**Extracted entries**
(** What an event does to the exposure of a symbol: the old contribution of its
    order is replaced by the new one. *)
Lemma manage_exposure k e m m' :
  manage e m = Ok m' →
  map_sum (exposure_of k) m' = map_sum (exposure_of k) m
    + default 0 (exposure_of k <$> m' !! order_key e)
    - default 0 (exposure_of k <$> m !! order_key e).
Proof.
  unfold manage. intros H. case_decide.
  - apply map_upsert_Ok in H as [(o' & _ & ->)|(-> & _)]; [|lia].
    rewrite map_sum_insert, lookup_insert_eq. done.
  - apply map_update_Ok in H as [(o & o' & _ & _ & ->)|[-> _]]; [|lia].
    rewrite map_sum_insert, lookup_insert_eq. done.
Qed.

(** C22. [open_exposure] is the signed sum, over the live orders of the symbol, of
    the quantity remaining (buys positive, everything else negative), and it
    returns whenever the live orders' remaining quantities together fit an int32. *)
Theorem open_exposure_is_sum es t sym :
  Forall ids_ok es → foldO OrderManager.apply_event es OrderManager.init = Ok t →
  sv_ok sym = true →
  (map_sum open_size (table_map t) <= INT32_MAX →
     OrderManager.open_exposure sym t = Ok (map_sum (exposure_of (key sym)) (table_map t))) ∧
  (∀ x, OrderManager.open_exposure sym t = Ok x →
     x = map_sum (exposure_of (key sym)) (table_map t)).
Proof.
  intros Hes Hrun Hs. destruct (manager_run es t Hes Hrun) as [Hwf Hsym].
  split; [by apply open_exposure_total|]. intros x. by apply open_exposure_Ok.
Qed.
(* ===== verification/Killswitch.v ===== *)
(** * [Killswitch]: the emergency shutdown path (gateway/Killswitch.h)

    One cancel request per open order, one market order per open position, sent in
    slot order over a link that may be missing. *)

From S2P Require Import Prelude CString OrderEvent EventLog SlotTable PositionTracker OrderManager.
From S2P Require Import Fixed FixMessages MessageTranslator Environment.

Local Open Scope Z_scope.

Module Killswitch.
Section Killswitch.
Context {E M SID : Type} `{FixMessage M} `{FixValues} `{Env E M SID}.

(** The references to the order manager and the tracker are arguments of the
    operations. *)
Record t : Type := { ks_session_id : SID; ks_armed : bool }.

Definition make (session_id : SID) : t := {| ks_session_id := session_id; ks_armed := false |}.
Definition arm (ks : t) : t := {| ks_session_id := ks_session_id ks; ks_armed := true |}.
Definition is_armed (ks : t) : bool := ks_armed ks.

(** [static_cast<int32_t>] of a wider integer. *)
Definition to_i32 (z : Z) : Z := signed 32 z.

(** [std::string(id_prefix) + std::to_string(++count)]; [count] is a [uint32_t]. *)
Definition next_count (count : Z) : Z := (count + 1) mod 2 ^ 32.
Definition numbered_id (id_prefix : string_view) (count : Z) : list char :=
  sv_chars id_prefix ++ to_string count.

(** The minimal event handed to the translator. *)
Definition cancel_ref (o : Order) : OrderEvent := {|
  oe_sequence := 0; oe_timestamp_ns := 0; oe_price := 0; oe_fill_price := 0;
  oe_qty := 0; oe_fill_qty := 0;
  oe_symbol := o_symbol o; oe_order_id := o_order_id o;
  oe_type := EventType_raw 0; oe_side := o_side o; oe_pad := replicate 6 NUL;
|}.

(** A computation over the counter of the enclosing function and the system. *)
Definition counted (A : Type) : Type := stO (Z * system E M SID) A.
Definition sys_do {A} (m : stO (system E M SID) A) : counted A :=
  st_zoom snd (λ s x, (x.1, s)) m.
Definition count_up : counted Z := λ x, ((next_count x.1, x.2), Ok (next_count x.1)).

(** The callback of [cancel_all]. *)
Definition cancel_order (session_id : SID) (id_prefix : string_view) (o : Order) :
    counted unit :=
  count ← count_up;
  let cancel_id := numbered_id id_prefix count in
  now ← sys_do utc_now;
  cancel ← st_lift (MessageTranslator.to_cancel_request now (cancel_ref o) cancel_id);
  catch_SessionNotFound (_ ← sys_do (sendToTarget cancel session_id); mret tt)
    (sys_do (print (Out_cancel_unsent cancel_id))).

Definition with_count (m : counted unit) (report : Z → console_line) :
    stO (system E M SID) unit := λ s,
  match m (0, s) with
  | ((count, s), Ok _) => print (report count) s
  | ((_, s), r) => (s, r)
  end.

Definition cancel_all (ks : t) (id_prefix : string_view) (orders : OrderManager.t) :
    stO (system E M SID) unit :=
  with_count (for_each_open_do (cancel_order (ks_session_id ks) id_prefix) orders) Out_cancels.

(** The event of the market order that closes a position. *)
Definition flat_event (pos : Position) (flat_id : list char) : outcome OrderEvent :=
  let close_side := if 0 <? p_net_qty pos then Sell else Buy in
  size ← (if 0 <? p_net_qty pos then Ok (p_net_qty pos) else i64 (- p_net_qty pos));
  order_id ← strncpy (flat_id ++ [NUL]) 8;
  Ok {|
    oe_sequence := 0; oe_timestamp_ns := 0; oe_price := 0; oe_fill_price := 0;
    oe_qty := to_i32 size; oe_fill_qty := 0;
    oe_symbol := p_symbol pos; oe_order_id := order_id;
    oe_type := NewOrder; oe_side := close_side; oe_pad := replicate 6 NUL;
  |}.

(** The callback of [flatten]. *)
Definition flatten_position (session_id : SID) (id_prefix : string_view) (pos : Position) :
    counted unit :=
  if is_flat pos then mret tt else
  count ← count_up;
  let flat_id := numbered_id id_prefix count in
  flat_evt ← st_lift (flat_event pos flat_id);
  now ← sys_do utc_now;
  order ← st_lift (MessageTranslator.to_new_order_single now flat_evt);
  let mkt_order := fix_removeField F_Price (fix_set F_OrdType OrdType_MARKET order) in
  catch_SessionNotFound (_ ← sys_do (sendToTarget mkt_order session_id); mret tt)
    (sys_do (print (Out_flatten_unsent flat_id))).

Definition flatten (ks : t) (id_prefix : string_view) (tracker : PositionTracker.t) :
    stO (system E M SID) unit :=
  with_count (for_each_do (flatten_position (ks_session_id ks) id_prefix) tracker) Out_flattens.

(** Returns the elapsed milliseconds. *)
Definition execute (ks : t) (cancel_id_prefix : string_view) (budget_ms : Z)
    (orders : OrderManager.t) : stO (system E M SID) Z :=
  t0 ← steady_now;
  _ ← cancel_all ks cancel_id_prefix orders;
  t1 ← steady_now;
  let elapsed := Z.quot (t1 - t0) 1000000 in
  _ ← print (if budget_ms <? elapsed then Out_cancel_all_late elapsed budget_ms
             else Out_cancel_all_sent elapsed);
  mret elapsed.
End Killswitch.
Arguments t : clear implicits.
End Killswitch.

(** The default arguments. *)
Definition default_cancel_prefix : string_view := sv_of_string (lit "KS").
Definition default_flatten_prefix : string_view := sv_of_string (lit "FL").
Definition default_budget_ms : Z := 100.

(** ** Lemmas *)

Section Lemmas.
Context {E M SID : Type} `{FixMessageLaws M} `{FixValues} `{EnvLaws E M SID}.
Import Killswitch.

**Task description**
Your answer should be every line above that contains the word "live".

**Answer section**
(** C22. [open_exposure] is the signed sum, over the live orders of the symbol, of
    returns whenever the live orders' remaining quantities together fit an int32. *)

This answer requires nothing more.